Steps to calculate your annual average number of employees for 2023 and to estimate your total hours worked for 2023 are presented on page 4.

Page 5 - Section 3

  1. If you had NO cases with days away from work (Column H) and NO cases with days of job transfer or restriction (Column I), please proceed to Section 4: Contact Information.
  2. If you had cases with days away from work (Column H) or cases with days of job transfer or restriction (Column I), please complete Section 3. To identify the individual cases to report, follow these steps:

  3. Step 1: Go to your completed OSHA Form 300.
    Note each case that has a check in Column (H) or Column (I).
    These are the only cases you should report.
    Step 2: Fill out one Injury and Illness Case Form for each case that you identified in Step 1. You can find most of the information on a supplementary document such as the Injury and Illness Incident Report (OSHA Form 301), a workers' compensation report, an accident report, or an insurance form.
    Step 3: If more than one establishment is noted on the front cover under "Report for this Location," be sure to look at all your OSHA Form 300's to find which cases to report.
    Step 4: We have designed this survey to ensure that you do not have to report more than 8 cases. If you have more than 8 cases, please go to Section 5: If You Need Help . . . at the back of this booklet and call the phone number(s) listed for your State for assistance. If you need additional Injury and Illness Case Forms, you may either photocopy a blank form or go to Section 5: If You Need Help . . . at the back of this booklet and call the phone number(s) listed for your State.
    Step 5: When you are finished, proceed to Section 4: Contact Information on the back cover of this booklet and provide information for the person who completed this survey.

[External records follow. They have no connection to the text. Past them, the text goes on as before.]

(* ===== verification/Json.v ===== *)
(** * JSON documents
    (the [Serialize] derives of src/crates/himadri-core/src/types.rs)

    serde_json's [Map] is a [BTreeMap]: an object lists its members in the
    order of their keys, without duplicates. Indexing a [Value] by a key it does
    not have gives [null]; indexing a [Map] panics, which is [None] here.
    Printing and parsing text are arguments of the files that use them. *)

From S2P Require Import Prelude Str Float Types.

(** ** Objects *)

(** [map.get(k)] *)
Fixpoint object_get (k : string) (l : list (string * Value)) : option Value :=
  match l with
  | [] => None
  | (k', v) :: l => if decide (k' = k) then Some v else object_get k l
  end.

(** [map.insert(k, v)] *)
Fixpoint object_insert (k : string) (v : Value) (l : list (string * Value))
    : list (string * Value) :=
  match l with
  | [] => [(k, v)]
  | (k', v') :: l' =>
      if decide (k' = k) then (k, v) :: l'
      else if String.ltb k k' then (k, v) :: l
      else (k', v') :: object_insert k v l'
  end.

(** [json!({ ... })] *)
Definition json_object (members : list (string * Value)) : Value :=
  VObject (foldl (fun l '(k, v) => object_insert k v l) [] members).

(** [value[k]] and [value.get(k)] *)
Definition value_get (k : string) (v : Value) : option Value :=
  match v with VObject l => object_get k l | _ => None end.

Definition value_index (k : string) (v : Value) : Value := default VNull (value_get k v).

(** [value[k] = x] on an object or [null]; anything else panics, and no caller
    has anything else. *)
Definition value_set (k : string) (x : Value) (v : Value) : Value :=
  match v with
  | VObject l => VObject (object_insert k x l)
  | VNull => VObject [(k, x)]
  | _ => v
  end.

Definition value_as_array (v : Value) : option (list Value) :=
  match v with VArray l => Some l | _ => None end.

Definition value_as_object (v : Value) : option (list (string * Value)) :=
  match v with VObject l => Some l | _ => None end.

Definition value_as_u64 (v : Value) : option Z :=
  match v with VNumber (PosInt n) => Some n | _ => None end.

(** [value == "..."] *)
Definition value_is (s : string) (v : Value) : bool := bool_decide (value_as_str v = Some s).

(** ** Serialization *)

Definition opt_value {A} (f : A -> Value) (o : option A) : Value :=
  match o with Some x => f x | None => VNull end.

(** [skip_serializing_if = "Option::is_none"] *)
Definition opt_member {A} (key : string) (f : A -> Value) (o : option A) : list (string * Value) :=
  match o with Some x => [(key, f x)] | None => [] end.

(** [x as f64], for a number of 24 bits: the same value, its mantissa brought
    to 53 bits. *)
Definition f64_of_f32 (x : f32) : f64 :=
  match x with
  | S754_finite s m e =>
      let k := 53 - Zpos (digits2_pos m) in
      S754_finite s (Z.to_pos (Zpos m * 2 ^ k)) (e - k)
  | _ => x
  end.

Definition f32_finite (x : f32) : bool :=
  match x with S754_zero _ | S754_finite _ _ _ => true | _ => false end.

(** [Number::from_f32]: a number that is not finite is [null]. *)
Definition f32_value (x : f32) : Value :=
  if f32_finite x then VNumber (FloatNum (f64_of_f32 x)) else VNull.

Definition u32_value (n : Z) : Value := VNumber (PosInt n).

Definition role_value (r : Role) : Value :=
  VString match r with
          | System => "system" | User => "user" | Assistant => "assistant" | RoleTool => "tool"
          end.

Definition image_value (i : ImageUrlDetail) : Value :=
  VObject [("detail", opt_value VString (img_detail i)); ("url", VString (img_url i))].

Definition part_value (p : ContentPart) : Value :=
  match p with
  | PartText text => VObject [("text", VString text); ("type", VString "text")]
  | PartImageUrl i => VObject [("image_url", image_value i); ("type", VString "image_url")]
  end.

Definition content_value (c : MessageContent) : Value :=
  match c with
  | ContentText s => VString s
  | ContentParts parts => VArray (part_value <$> parts)
  end.

Definition function_call_value (f : FunctionCall) : Value :=
  VObject [("arguments", VString (fc_arguments f)); ("name", VString (fc_name f))].

Definition tool_call_value (t : ToolCall) : Value :=
  VObject [("function", function_call_value (tc_function t)); ("id", VString (tc_id t));
           ("type", VString (tc_tool_type t))].

Definition message_value (m : Message) : Value :=
  VObject
    (opt_member "content" content_value (msg_content m) ++
     opt_member "name" VString (msg_name m) ++
     [("role", role_value (msg_role m))] ++
     opt_member "tool_call_id" VString (msg_tool_call_id m) ++
     opt_member "tool_calls" (fun l => VArray (tool_call_value <$> l)) (msg_tool_calls m))%list.

Definition tool_function_value (f : ToolFunction) : Value :=
  VObject
    (opt_member "description" VString (tf_description f) ++
     [("name", VString (tf_name f))] ++
     opt_member "parameters" id (tf_parameters f))%list.

Definition tool_value (t : Tool) : Value :=
  VObject [("function", tool_function_value (tool_function t)); ("type", VString (tool_type t))].

(** A [HashMap] as a JSON map. *)
Definition map_value (m : gmap string Value) : Value :=
  VObject (stable_sort (fun a b => String.ltb a.1 b.1) (map_to_list m)).

(** [serde_json::to_value(request)]: the declared fields, then the flattened
    map, whose members replace those of the same name. *)
Definition request_value (r : ChatCompletionRequest) : Value :=
  VObject (foldl (fun l '(k, v) => object_insert k v l) []
    ([("model", VString (req_model r));
      ("messages", VArray (message_value <$> req_messages r));
      ("stream", VBool (req_stream r))] ++
     opt_member "temperature" f32_value (req_temperature r) ++
     opt_member "top_p" f32_value (req_top_p r) ++
     opt_member "max_tokens" u32_value (req_max_tokens r) ++
     opt_member "stop" (fun l => VArray (VString <$> l)) (req_stop r) ++
     opt_member "presence_penalty" f32_value (req_presence_penalty r) ++
     opt_member "frequency_penalty" f32_value (req_frequency_penalty r) ++
     opt_member "user" VString (req_user r) ++
     opt_member "tools" (fun l => VArray (tool_value <$> l)) (req_tools r) ++
     opt_member "tool_choice" id (req_tool_choice r) ++
     map_to_list (req_extra r))%list).

Definition input_value (i : EmbeddingInput) : Value :=
  match i with
  | InputSingle s => VString s
  | InputMultiple l => VArray (VString <$> l)
  end.

(** What [.json(request)] writes: the fields in the order of the struct, then the
    flattened extras in the order [hash_order] in which their [HashMap] yields them. *)
Definition embedding_request_value (hash_order : gmap string Value -> list (string * Value))
    (r : EmbeddingRequest) : Value :=
  VObject
    ([("model", VString (ereq_model r)); ("input", input_value (ereq_input r))] ++
     opt_member "encoding_format" VString (ereq_encoding_format r) ++
     opt_member "dimensions" u32_value (ereq_dimensions r) ++
     opt_member "user" VString (ereq_user r) ++
     hash_order (ereq_extra r))%list.

(** ** Lemmas *)

Lemma object_get_insert k k' v l :
  object_get k (object_insert k' v l) = if decide (k' = k) then Some v else object_get k l.
Proof.
  induction l as [|[k1 v1] l IH]; cbn [object_get object_insert]; [done|].
  destruct (decide (k1 = k')) as [->|Hk1]; cbn [object_get]; [by destruct (decide (k' = k))|].
  destruct (String.ltb k' k1); cbn [object_get]; [done|]. rewrite IH.
  destruct (decide (k1 = k)) as [->|]; [|done]. by rewrite (decide_False _ _ (not_eq_sym Hk1)).
Qed.

Lemma object_get_app k l l' :
  object_get k (l ++ l')%list = match object_get k l with Some v => Some v | None => object_get k l' end.
Proof. induction l as [|[k1 v1] l IH]; cbn; [done|]. by case_decide. Qed.

Lemma object_get_members k ms l :
  object_get k (foldl (fun l '(k, v) => object_insert k v l) l ms) =
    match object_get k (reverse ms) with Some v => Some v | None => object_get k l end.
Proof.
  revert l. induction ms as [|[k1 v1] ms IH]; intros l; [done|]. cbn [foldl].
  rewrite IH, object_get_insert, reverse_cons, object_get_app.
  destruct (object_get k (reverse ms)); [done|]. cbn. by case_decide.
Qed.

Lemma value_index_set k k' x l :
  value_index k (value_set k' x (VObject l)) =
    if decide (k' = k) then x else value_index k (VObject l).
Proof. unfold value_index. cbn. rewrite object_get_insert. by case_decide. Qed.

Pages 6 and 7 - Injury and Illness Case Form

Tell us about the incident - enter the employee's name, job title, date of injury or onset of illness, number of days away from work and number of days of job transfer or restriction.

Tell us about the employee - check the category which best describes the employee's regular type of job (this is optional), check the employee's race or ethnic background (this is optional), enter employee's age at the time of injury or illness OR the employee's date of birth, enter the length of time the employee has worked at this establishment OR check the employee's length of service and finally, check the employee's gender.

Tell us about the incident - check whether the employee was treated in an emergency room and whether the employee was hospitalized overnight as an in-patient. Enter the time the employee began work on the date of the injury, enter the time the injury occurred or check if the time cannot be determined, check if the injury occurred before, during or after the workshift (this is optional). Describe what the employee was doing just before the incident occurred. Describe how the injury or illness occurred. Describe the part of body affected by the injury and how it was affected and finally, describe the object or substance that directly harmed the employee.


Page 8 - Section 4

Please let us know who completed the survey in case we need to call with questions.

Page 8 - Section 5

Contact phone numbers and fax numbers are provided for all of the States collecting this survey.